#### DATA TO EXAMINE ####

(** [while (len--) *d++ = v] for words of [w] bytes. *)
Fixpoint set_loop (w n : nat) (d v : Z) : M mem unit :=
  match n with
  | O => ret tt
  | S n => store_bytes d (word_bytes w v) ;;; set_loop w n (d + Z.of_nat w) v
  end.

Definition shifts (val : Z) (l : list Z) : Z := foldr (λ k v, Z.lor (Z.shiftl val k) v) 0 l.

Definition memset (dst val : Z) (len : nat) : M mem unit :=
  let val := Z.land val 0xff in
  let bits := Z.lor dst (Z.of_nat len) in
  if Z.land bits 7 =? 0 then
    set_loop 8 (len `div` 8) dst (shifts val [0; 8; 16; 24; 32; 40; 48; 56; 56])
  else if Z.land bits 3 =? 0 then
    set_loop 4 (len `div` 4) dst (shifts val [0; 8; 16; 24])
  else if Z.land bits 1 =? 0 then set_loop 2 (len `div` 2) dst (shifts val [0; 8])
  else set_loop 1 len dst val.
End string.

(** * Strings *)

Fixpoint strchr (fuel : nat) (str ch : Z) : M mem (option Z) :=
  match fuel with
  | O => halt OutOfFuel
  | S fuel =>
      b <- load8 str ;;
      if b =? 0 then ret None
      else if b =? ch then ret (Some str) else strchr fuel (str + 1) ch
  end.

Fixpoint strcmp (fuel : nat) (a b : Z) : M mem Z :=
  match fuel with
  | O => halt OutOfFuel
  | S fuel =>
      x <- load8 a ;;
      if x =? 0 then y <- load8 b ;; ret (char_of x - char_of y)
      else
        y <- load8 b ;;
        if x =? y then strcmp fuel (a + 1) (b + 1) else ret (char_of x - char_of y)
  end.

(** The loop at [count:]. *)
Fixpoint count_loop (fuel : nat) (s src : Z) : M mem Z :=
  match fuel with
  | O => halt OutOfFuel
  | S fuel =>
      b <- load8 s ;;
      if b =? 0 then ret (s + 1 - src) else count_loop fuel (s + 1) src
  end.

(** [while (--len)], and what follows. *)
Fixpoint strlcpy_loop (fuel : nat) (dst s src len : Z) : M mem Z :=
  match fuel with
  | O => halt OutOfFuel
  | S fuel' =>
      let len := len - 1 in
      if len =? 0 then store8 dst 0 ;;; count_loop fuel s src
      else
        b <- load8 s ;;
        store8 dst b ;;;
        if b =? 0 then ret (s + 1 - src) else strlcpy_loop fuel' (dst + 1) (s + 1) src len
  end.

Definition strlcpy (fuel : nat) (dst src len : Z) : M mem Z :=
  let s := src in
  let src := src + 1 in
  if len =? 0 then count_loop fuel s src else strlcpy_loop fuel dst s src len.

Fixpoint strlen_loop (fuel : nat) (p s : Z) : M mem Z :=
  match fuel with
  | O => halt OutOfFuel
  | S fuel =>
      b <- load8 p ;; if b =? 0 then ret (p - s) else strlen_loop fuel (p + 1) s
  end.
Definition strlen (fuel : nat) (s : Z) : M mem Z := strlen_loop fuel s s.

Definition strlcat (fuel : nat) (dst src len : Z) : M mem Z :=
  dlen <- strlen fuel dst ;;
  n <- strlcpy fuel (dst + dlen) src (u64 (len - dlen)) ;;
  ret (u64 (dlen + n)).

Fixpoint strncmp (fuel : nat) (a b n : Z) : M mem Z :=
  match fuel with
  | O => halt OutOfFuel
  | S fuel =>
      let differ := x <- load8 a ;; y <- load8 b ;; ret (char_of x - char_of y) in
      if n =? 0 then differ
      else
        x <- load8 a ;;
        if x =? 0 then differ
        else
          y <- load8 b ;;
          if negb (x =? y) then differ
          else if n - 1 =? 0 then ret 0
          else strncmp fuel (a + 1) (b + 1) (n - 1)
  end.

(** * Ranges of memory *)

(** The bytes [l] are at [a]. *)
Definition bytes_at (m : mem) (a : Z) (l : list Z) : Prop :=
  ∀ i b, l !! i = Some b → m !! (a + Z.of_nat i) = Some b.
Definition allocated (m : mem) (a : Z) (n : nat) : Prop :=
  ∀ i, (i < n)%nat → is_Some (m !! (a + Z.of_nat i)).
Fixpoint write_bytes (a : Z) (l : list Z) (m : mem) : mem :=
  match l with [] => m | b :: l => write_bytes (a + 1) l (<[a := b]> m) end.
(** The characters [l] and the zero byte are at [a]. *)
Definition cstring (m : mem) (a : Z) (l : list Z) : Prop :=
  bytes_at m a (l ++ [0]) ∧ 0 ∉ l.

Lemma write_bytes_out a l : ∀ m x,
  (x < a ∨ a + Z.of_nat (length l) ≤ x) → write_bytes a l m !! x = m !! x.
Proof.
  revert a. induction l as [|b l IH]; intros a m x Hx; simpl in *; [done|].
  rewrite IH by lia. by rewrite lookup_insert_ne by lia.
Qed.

####
#### DATA TO EXAMINE ####

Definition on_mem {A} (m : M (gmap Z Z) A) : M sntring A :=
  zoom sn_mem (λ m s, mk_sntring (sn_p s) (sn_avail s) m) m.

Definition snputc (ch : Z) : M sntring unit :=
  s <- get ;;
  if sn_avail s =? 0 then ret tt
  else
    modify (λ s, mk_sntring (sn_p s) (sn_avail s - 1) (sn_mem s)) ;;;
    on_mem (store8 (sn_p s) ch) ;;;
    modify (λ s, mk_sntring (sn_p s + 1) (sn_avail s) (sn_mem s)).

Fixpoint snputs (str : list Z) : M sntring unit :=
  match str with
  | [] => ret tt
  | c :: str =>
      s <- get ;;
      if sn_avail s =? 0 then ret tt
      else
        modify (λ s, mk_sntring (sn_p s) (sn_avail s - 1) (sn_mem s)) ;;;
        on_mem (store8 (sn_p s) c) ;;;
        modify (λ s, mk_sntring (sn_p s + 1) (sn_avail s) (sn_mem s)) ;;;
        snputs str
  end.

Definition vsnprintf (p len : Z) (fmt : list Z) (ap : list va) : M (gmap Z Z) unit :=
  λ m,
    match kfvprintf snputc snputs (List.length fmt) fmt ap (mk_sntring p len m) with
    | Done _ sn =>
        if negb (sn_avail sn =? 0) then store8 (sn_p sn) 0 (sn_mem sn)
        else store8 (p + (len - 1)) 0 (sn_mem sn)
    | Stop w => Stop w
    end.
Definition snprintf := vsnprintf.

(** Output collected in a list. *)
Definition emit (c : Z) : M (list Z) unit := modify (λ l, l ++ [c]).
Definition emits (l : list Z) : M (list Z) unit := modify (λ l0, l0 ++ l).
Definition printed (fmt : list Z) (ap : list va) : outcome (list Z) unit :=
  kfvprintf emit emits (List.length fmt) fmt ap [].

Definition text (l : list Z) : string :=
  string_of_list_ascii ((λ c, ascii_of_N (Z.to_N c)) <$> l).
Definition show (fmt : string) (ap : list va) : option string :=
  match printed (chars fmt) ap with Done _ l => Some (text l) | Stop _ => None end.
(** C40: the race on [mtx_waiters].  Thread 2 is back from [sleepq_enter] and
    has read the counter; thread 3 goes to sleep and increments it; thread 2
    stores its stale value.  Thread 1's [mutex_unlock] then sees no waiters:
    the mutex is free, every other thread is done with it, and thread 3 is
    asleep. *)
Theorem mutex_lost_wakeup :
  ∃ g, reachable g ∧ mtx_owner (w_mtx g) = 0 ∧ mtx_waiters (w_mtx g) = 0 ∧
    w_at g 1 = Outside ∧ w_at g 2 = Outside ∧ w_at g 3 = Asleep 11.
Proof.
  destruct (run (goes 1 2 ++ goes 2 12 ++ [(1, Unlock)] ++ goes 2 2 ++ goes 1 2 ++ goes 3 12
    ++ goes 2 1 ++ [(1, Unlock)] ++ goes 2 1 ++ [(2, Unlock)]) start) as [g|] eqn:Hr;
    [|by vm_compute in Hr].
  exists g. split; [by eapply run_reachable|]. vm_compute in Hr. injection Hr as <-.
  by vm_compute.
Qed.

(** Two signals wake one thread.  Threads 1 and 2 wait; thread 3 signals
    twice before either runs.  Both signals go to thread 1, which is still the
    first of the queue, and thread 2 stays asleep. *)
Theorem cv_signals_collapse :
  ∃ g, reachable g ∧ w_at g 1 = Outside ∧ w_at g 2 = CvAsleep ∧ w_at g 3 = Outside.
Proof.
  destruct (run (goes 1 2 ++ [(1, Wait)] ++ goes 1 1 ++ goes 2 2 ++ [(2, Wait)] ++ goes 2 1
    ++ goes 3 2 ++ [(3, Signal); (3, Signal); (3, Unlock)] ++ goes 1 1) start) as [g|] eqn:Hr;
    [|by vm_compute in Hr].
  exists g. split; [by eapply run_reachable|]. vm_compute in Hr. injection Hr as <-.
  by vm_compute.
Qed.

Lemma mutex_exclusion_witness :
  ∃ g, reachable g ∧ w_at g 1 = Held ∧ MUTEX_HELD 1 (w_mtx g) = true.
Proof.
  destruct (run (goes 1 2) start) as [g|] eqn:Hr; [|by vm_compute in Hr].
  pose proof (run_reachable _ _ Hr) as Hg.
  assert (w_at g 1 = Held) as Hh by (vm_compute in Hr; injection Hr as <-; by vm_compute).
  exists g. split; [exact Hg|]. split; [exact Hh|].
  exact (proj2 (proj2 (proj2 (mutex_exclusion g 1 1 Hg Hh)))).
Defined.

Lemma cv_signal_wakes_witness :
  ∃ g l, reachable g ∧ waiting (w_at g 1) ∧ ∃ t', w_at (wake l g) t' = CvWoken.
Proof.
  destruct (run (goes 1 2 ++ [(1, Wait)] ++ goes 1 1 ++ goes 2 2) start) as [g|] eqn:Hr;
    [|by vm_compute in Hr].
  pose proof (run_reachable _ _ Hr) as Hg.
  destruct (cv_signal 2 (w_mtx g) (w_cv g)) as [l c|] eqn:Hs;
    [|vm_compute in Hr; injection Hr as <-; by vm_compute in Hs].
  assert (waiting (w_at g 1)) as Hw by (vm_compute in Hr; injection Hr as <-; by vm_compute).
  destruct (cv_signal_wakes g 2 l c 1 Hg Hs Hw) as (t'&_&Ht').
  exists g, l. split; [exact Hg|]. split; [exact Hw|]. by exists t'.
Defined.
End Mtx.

####

Among the lines above, which contain the word "strncmp"? Copy every one.

■ **RESULT OF THE EXERCISE**
Fixpoint strncmp (fuel : nat) (a b n : Z) : M mem Z :=
          else strncmp fuel (a + 1) (b + 1) (n - 1)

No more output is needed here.